## [Problem requirements]
The required output is all lines below that contain the word "VUndefined".

Items listed in a dataset
********************

(** [filePath] in a boolean context: present and not empty. *)
Definition presentPath (filePath : option jsstring) : option jsstring :=
  match filePath with
  | Some p => if truthy p then Some p else None
  | None => None
  end.

(** [setThreadModeForCurrentFile], lines 362-374: the mode and id the
    modal opens with, or the notice. *)
Definition setThreadModeForCurrentFile (filePath : option jsstring)
    (ts : ThreadSettings) : (CodexThreadMode * jsstring) + jsstring :=
  match presentPath filePath with
  | None => inr OPEN_NOTE_FIRST
  | Some p =>
      let current := codexThreadOverrides ts !! p in
      inl (default (codexThreadMode ts) (mode <$> current),
           default (codexThreadId ts) (threadId <$> current))
  end.

(** [clearThreadModeForCurrentFile], lines 376-391. *)
Definition clearThreadModeForCurrentFile (filePath : option jsstring)
    (ts : ThreadSettings) : ThreadSettings * jsstring :=
  match presentPath filePath with
  | None => (ts, OPEN_NOTE_FIRST)
  | Some p =>
      match codexThreadOverrides ts !! p with
      | None => (ts, NO_THREAD_MODE)
      | Some _ =>
          (withOverrides ts (delete p (codexThreadOverrides ts)),
           THREAD_MODE_CLEARED)
      end
  end.
(** [int(s)] for a string [s], base ten: blanks stripped, an optional sign,
    then the digits.  None stands for ValueError. *)
Definition int_of_string (s : string) : option Z :=
  match strip s with
  | String c s' =>
      if Ascii.eqb c "-" then option_map Z.opp (scan_digits AtStart 0 s')
      else if Ascii.eqb c "+" then scan_digits AtStart 0 s'
      else scan_digits AtStart 0 (String c s')
  | EmptyString => None
  end.

Definition digit_char (d : Z) : ascii := ascii_of_nat (48 + Z.to_nat d).

(** The decimal digits of a positive number, most significant first. *)
Fixpoint pos_digits (fuel : nat) (n : Z) (acc : string) : string :=
  match fuel with
  | O => acc
  | S fuel' =>
      let acc' := String (digit_char (n mod 10)) acc in
      if n <? 10 then acc' else pos_digits fuel' (n / 10) acc'
  end.

(** [str(z)] for an integer. *)
Definition string_of_int (z : Z) : string :=
  if z <? 0
  then String "-" (pos_digits (S (Z.to_nat (Z.log2 (- z)))) (- z) EmptyString)
  else pos_digits (S (Z.to_nat (Z.log2 z))) z EmptyString.

Definition string_of_bool (b : bool) : string :=
  if b then "True" else "False".

(** *** Conversions: the builtins [int], [float] and [str] *)

Definition Qtrunc (q : Q) : Z :=
  if Qle_bool 0 q then Qfloor q else Qceiling q.

Definition py_int (v : pyval) : result pyval :=
  match v with
  | PyNone => Raise TypeError
  | PyBool b => Ok (PyInt (if b then 1 else 0))
  | PyInt z => Ok (PyInt z)
  | PyFloat q => Ok (PyInt (Qtrunc q))
  | PyNaN => Raise ValueError
  | PyInf _ => Raise OverflowError
  | PyStr s =>
      match int_of_string s with
      | Some z => Ok (PyInt z)
      | None => Raise ValueError
      end
  end.

Definition py_float {rt : FloatRuntime} (v : pyval) : result pyval :=
  match v with
  | PyNone => Raise TypeError
  | PyBool b => Ok (PyFloat (if b then 1 else 0))
  | PyInt z =>
      match float_of_int z with
      | Some q => Ok (PyFloat q)
      | None => Raise OverflowError
      end
  | PyFloat q => Ok (PyFloat q)
  | PyNaN => Ok PyNaN
  | PyInf negative => Ok (PyInf negative)
  | PyStr s =>
      match float_of_string s with
      | Some f => Ok (pyval_of_float f)
      | None => Raise ValueError
      end
  end.

Definition py_str {rt : FloatRuntime} (v : pyval) : result pyval :=
  match v with
  | PyNone => Ok (PyStr "None")
  | PyBool b => Ok (PyStr (string_of_bool b))
  | PyInt z => Ok (PyStr (string_of_int z))
  | PyFloat q => Ok (PyStr (float_repr q))
  | PyNaN => Ok (PyStr "nan")
  | PyInf negative => Ok (PyStr (if negative then "-inf" else "inf"))
  | PyStr s => Ok (PyStr s)
  end.

(** *** Ordering *)

(** The number a finite numeric value denotes. *)
Definition as_number (v : pyval) : option Q :=
  match v with
  | PyBool b => Some (if b then 1 else 0)%Q
  | PyInt z => Some (inject_Z z)
  | PyFloat q => Some q
  | _ => None
  end.

(** A numeric value on the extended number line: bools and ints are
    compared with floats by their exact value. *)
Definition as_float (v : pyval) : option float :=
  match v with
  | PyBool b => Some (Finite (if b then 1 else 0)%Q)
  | PyInt z => Some (Finite (inject_Z z))
  | PyFloat q => Some (Finite q)
  | PyNaN => Some NaN
  | PyInf negative => Some (Inf negative)
  | _ => None
  end.

Definition Qlt_bool (a b : Q) : bool := negb (Qle_bool b a).

(** [x < y] on the extended number line: every comparison with nan is
    false, -inf is below and inf above every other number. *)
Definition float_lt (x y : float) : bool :=
  match x, y with
  | NaN, _ | _, NaN => false
  | Finite a, Finite b => Qlt_bool a b
  | Inf true, Inf true => false
  | Inf true, _ => true
  | _, Inf true => false
  | Inf false, _ => false
  | Finite _, Inf false => true
  end.

(** [a < b]: numbers compare by value, strings lexicographically, anything
    else is a TypeError. *)
Definition py_lt (a b : pyval) : result bool :=
  match as_float a, as_float b with
  | Some x, Some y => Ok (float_lt x y)
  | _, _ =>
      match a, b with
      | PyStr s, PyStr t => Ok (String.ltb s t)
      | _, _ => Raise TypeError
      end
  end.

Definition py_gt (a b : pyval) : result bool := py_lt b a.

(** [max(a, b)] keeps [a] unless [b > a]; [min(a, b)] keeps [a] unless
    [b < a]. *)
Definition py_max (a b : pyval) : result pyval :=
  bind (py_gt b a) (fun g => Ok (if g then b else a)).

Definition py_min (a b : pyval) : result pyval :=
  bind (py_lt b a) (fun l => Ok (if l then b else a)).

End Py.

Export Py.

#[global] Instance result_ret : MRet result := @Ok.
#[global] Instance result_bind : MBind result :=
  fun A B k r => Py.bind r k.

(* ===================================================================== *)
(** ** Dictionaries that keep insertion order *)
(* ===================================================================== *)

Module ODict.

Section odict.
Context {K V : Type} `{EqDecision K}.

(** [d.get(k)] *)
Fixpoint get (k : K) (d : list (K * V)) : option V :=
  match d with
  | [] => None
  | (k', v) :: d' => if decide (k = k') then Some v else get k d'
  end.
(** * The crawler core of [src/crawler/crawl.py]

    A shallow embedding of the URL normalizer, the scope filter, the link
    extractor, the helpers of the persistence sink and the crawl loop, with
    the properties the specification states about them.

    Layout:
    - [PyStr]: Python [str] values and the [str] methods the code calls;
    - [Urllib]: the functions of [urllib.parse] that the code calls
      ([urlparse], [geturl], [urldefrag], [hostname]);
    - [Crawler]: the functions of [crawl.py];
    - [Scenario]: a site of three pages to run the crawler on;
    - [Utf8], [Sha256], [Sink], [Json], [Main]: the persistence sink, the
      log and the entry point of [crawl.py], with the codecs they call;
    - [HtmlToJson], [Download]: functions of the converter and of the two
      downloaders;
    - the properties, each stated for every environment and then shown on
      the site. *)

From Stdlib Require Import String Ascii NArith ZArith List Lia.
From stdpp Require Import gmap list sets.
Import ListNotations.

(** ** Python strings *)

Module PyStr.

(** A Python [str] is a sequence of Unicode code points. *)
Definition str : Type := list N.

(** A literal of the source, written as a Rocq string of ASCII characters. *)
Definition lit (s : string) : str := map N_of_ascii (list_ascii_of_string s).

Definition slash : N := 47.
Definition underscore : N := 95.
Definition colon : N := 58.
Definition semicolon : N := 59.
Definition hash : N := 35.
Definition question : N := 63.
Definition at_sign : N := 64.
Definition percent : N := 37.
Definition lbracket : N := 91.
Definition rbracket : N := 93.

Definition is_char (c : N) : N -> bool := N.eqb c.

Definition in_range (lo hi c : N) : bool := (lo <=? c)%N && (c <=? hi)%N.

(** [bool(s)]: a string is truthy when it is not empty. *)
Definition truthy {A} (s : list A) : bool :=
  match s with [] => false | _ :: _ => true end.

(** [a == b] on strings. *)
Definition str_eqb (a b : str) : bool := bool_decide (a = b).

(** [s.lstrip(chars)], with the set [chars] given as a predicate. *)
Fixpoint lstrip_by (p : N -> bool) (s : str) : str :=
  match s with
  | [] => []
  | c :: r => if p c then lstrip_by p r else s
  end.
(** X11.  Called with [null] or [undefined] for arguments, the dispatcher
    throws a [TypeError] before any upstream call for the three tools that
    read an argument, and serves the three that read none as usual. *)
Theorem dispatcher_without_arguments (name : string) (args : value) :
  nullish args = true ->
  (In name ["easybusy_bookable_services"; "easybusy_available_slots";
            "easybusy_request_slot"] ->
   events (First.handleToolCall (VStr name) args) = [] /\
   events (Second.handleToolCall (VStr name) args) = [] /\
   (exists m, outcome (First.handleToolCall (VStr name) args) =
              inl (TypeError m)) /\
   (exists m, outcome (Second.handleToolCall (VStr name) args) =
              inl (TypeError m))) /\
  (In name ["easybusy_company_features"; "easybusy_company_languages";
            "easybusy_bookable_doctors"] ->
   First.handleToolCall (VStr name) args =
     First.handleToolCall (VStr name) (VObj []) /\
   Second.handleToolCall (VStr name) args =
     Second.handleToolCall (VStr name) (VObj [])).
Proof.
  intros N. rewrite !handleToolCall_same. split; intros I; simpl in I.
  - repeat (destruct I as [<-|I];
            [unfold First.handleToolCall, prop; simpl; rewrite N;
             repeat split; eexists; reflexivity|]).
    contradiction.
  - repeat (destruct I as [<-|I]; [split; reflexivity|]). contradiction.
Qed.

End Invariants.

Lemma reply_envelope_shape_witness :
  exists evs env,
    First.on_message (H := Samples.refusing) Samples.book_slot_42 =
      ((evs ++ [EvSend (JSON_stringify (Runtime := Samples.refusing) env)])%list,
       inr tt) /\
    replies evs = [].
Proof.
  destruct (@reply_envelope_shape Samples.refusing Samples.book_slot_42
              (Reference.parsed Samples.book_slot_42) eq_refl eq_refl)
    as (evs & env & _ & _ & E & _ & Q & _).
  exists evs, env. split; [exact E | exact Q].
Defined.

Lemma handlers_agree_witness :
  events (Second.on_message (H := Samples.failing)
            Samples.slots_without_dates) =
  events (First.on_message (H := Samples.failing)
            Samples.slots_without_dates).
Proof.
  apply (@handlers_agree Samples.failing Samples.slots_without_dates).
  intros r e E. discriminate E.
Defined.

Lemma registry_matches_dispatcher_witness :
  (exists r,
     events (First.handleToolCall (H := Samples.silent)
               (VStr "easybusy_bookable_doctors") (VObj [])) = [EvFetch r]) /\
  ~ (exists r,
       events (First.handleToolCall (H := Samples.silent)
                 (VArr [VStr "easybusy_bookable_doctors"]) (VObj [])) =
       [EvFetch r]).
Proof.
  split.
  - apply (proj2 (proj2 (@registry_matches_dispatcher Samples.silent
                           (VStr "easybusy_bookable_doctors") (VObj [])))
             "easybusy_bookable_doctors" eq_refl
             ltac:(simpl; tauto) eq_refl
             ltac:(split; [intros k I; simpl in I; contradiction
                          |discriminate])).
  - intros F.
    apply (proj1 (@registry_matches_dispatcher Samples.silent
                    (VArr [VStr "easybusy_bookable_doctors"]) (VObj []))) in F.
    destruct F as (n & E & _). discriminate E.
Defined.

Lemma dispatcher_returns_iff_2xx_witness :
  (exists v,
     outcome (First.handleToolCall (H := Samples.booked)
                (VStr "easybusy_company_languages") (VObj [])) = inr v) /\
  ~ (exists v,
       outcome (Second.handleToolCall (H := Samples.refusing)
                  (VStr "easybusy_company_languages") (VObj [])) = inr v).
Proof.
  split.
  - apply (proj1 (@dispatcher_returns_iff_2xx Samples.booked
                    (VStr "easybusy_company_languages") (VObj []))).
    eexists. eexists. split; [reflexivity|].
    split; [reflexivity | simpl; lia].
  - intros R.
    apply (proj2 (@dispatcher_returns_iff_2xx Samples.refusing
                    (VStr "easybusy_company_languages") (VObj []))) in R.
    destruct R as (r & res & _ & E & L). injection E as <-. simpl in L. lia.
Defined.

Lemma dispatcher_without_arguments_witness :
  events (First.handleToolCall (H := Samples.booked)
            (VStr "easybusy_request_slot") VNull) = [] /\
  First.handleToolCall (H := Samples.booked)
    (VStr "easybusy_company_features") VUndefined =
  First.handleToolCall (H := Samples.booked)
    (VStr "easybusy_company_features") (VObj []).
Proof.
  split.
  - exact (proj1 (proj1 (@dispatcher_without_arguments Samples.booked
                           "easybusy_request_slot" VNull eq_refl)
                    ltac:(simpl; tauto))).
  - exact (proj1 (proj2 (@dispatcher_without_arguments Samples.booked
                           "easybusy_company_features" VUndefined eq_refl)
                    ltac:(simpl; tauto))).
Defined.

(** ** The URL the client builds *)

Section Query.
Context `{Runtime}.

(** X12.  For a plain path and a query object (its keys are distinct),
    the client makes one call: to that path against the configured base,
    with the entries whose value is neither [null] nor [undefined] as
    search parameters, in the order of the object, each value as its text,
    and with GET unless a method is given.  When one of those values has no
    text, the client throws the TypeError of the conversion and makes no
    call. *)
Theorem query_keeps_present_entries (path : string) (m : option string)
  (entries : list (string * value)) (b : option value) :
  plain_path path = true ->
  NoDup (map fst entries) ->
  match present_texts entries with
  | Some texts =>
      exists r,
        First.easybusyFetch path (mkOptions m (Some entries) b) =
          ([EvFetch r], settle r) /\
        Second.easybusyFetch path (mkOptions m (Some entries) b) =
          ([EvFetch r], settle r) /\
        req_url r = mkURL EASYBUSY_BASE_URL path texts /\
        map fst texts =
          map fst (filter (fun kv => negb (nullish (snd kv))) entries) /\
        req_method r = match m with Some given => given | None => "GET" end
  | None =>
      First.easybusyFetch path (mkOptions m (Some entries) b) =
        throw (TypeError "Cannot convert object to primitive value") /\
      Second.easybusyFetch path (mkOptions m (Some entries) b) =
        throw (TypeError "Cannot convert object to primitive value")
  end.
Proof.
  intros P D. rewrite easybusyFetch_same, easybusyFetch_run.
  rewrite (request_of_plain path m (Some entries) b P D).
  destruct (present_texts entries) as [texts|] eqn:E; [|split; reflexivity].
  eexists. repeat split.
  clear D. revert texts E.
  induction entries as [|[k v] rest IH]; intros texts E; simpl in E.
  - now injection E as <-.
  - simpl. destruct (nullish v); simpl; [now apply IH|].
    destruct (ToString v); [|discriminate].
    destruct (present_texts rest) as [others|]; [|discriminate].
    injection E as <-. simpl. f_equal. now apply IH.
Qed.

End Query.

Lemma query_keeps_present_entries_witness :
  exists r,
    events (First.easybusyFetch (H := Samples.silent) "/v2/x"
              (mkOptions None
                 (Some [("a", VNum 7); ("b", VNull); ("c", VUndefined);
                        ("d", VStr EmptyString); ("e", VBool false)])
                 None)) = [EvFetch r] /\
    searchParams (req_url r) =
      [("a", "7"); ("d", EmptyString); ("e", "false")] /\
    events (First.easybusyFetch (H := Samples.silent) "/v2/x"
              (mkOptions None
                 (Some [("a", VObj [("toString", VNum 1)])]) None)) = [].
Proof.
  pose proof (@query_keeps_present_entries Samples.silent "/v2/x" None
                [("a", VNum 7); ("b", VNull); ("c", VUndefined);
                 ("d", VStr EmptyString); ("e", VBool false)] None
                eq_refl
                ltac:(simpl;
                      repeat (apply NoDup_cons;
                              [simpl; intuition discriminate|]);
                      apply NoDup_nil)) as G.
  pose proof (@query_keeps_present_entries Samples.silent "/v2/x" None
                [("a", VObj [("toString", VNum 1)])] None
                eq_refl
                ltac:(simpl;
                      repeat (apply NoDup_cons;
                              [simpl; intuition discriminate|]);
                      apply NoDup_nil)) as B.
  simpl in G, B. destruct G as (r & E & _ & U & _). destruct B as [F _].
  exists r. rewrite E, U, F. repeat split.
Defined.

(** ** The HTTP listener and the start-up *)

Section Listener.
Context `{Runtime}.

(** X13.  The listener answers every request with 200 or 404, and the
    404 is the answer without a body.  The first revision never looks at
    the method.  The two revisions give the same answer to every request
    but one kind: /mcp with a method other than GET. *)
Theorem http_listener_answers (req : IncomingMessage) (uptime : value) :
  (statusCode (First.on_request req uptime) = 200 \/
   statusCode (First.on_request req uptime) = 404) /\
  (statusCode (Second.on_request req uptime) = 200 \/
   statusCode (Second.on_request req uptime) = 404) /\
  (response_body (First.on_request req uptime) = None <->
   statusCode (First.on_request req uptime) = 404) /\
  (response_body (Second.on_request req uptime) = None <->
   statusCode (Second.on_request req uptime) = 404) /\
  (forall other,
     First.on_request (mkIncoming (url req) other) uptime =
     First.on_request req uptime) /\
  (Second.on_request req uptime = First.on_request req uptime \/
   (url req = "/mcp" /\ http_method req <> "GET")).
Proof.
  unfold First.on_request, Second.on_request. simpl.
  destruct (String.eqb (url req) "/health").
  { repeat split; auto; discriminate. }
  destruct (String.eqb_spec (url req) "/mcp") as [E|_].
  - destruct (String.eqb_spec (http_method req) "GET") as [_|NG]; simpl;
      repeat split; auto; discriminate.
  - simpl. repeat split; auto.
Qed.

End Listener.

(** X14.  The module body exits with code 1 exactly when EASYBUSY_API_KEY
    is not set or is empty.  Otherwise the server runs with that key, and
    PORT and EASYBUSY_BASE_URL take their defaults when they are not set
    or are empty, so none of the three constants is ever empty. *)
Theorem startup_needs_api_key (env : environment) :
  match load_config env with
  | Exit code _ =>
      code = 1 /\
      (env "EASYBUSY_API_KEY" = None \/
       env "EASYBUSY_API_KEY" = Some EmptyString)
  | Started c =>
      (exists key,
         env "EASYBUSY_API_KEY" = Some key /\ key <> EmptyString /\
         API_KEY c = VStr key) /\
      ToBoolean (PORT c) = true /\
      ToBoolean (BASE_URL c) = true /\
      (env "PORT" = None \/ env "PORT" = Some EmptyString ->
       PORT c = VNum 10000) /\
      (env "EASYBUSY_BASE_URL" = None \/
       env "EASYBUSY_BASE_URL" = Some EmptyString ->
       BASE_URL c = VStr "https://api-b2b.easybusy.software") /\
      (forall port, port <> EmptyString -> env "PORT" = Some port ->
                    PORT c = VStr port) /\
      (forall url, url <> EmptyString -> env "EASYBUSY_BASE_URL" = Some url ->
                   BASE_URL c = VStr url)
  end.
Proof.
  unfold load_config, env_value.
  destruct (env "EASYBUSY_API_KEY") as [key|] eqn:K; simpl.
  2:{ split; auto. }
  destruct (String.eqb_spec key EmptyString) as [->|NK]; simpl.
  { split; auto. }
  split; [exists key; repeat split; auto|].
  split; [apply or_else_truthy_default; reflexivity|].
  split; [apply or_else_truthy_default; reflexivity|].
  repeat split.
  - intros [->| ->]; reflexivity.
  - intros [->| ->]; reflexivity.
  - intros port NP ->. now apply or_else_message.
  - intros url NU ->. now apply or_else_message.
Qed.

********************

## [Result of this exercise]
    (VStr "easybusy_company_features") VUndefined =
                           "easybusy_company_features" VUndefined eq_refl)
                 (Some [("a", VNum 7); ("b", VNull); ("c", VUndefined);
                [("a", VNum 7); ("b", VNull); ("c", VUndefined);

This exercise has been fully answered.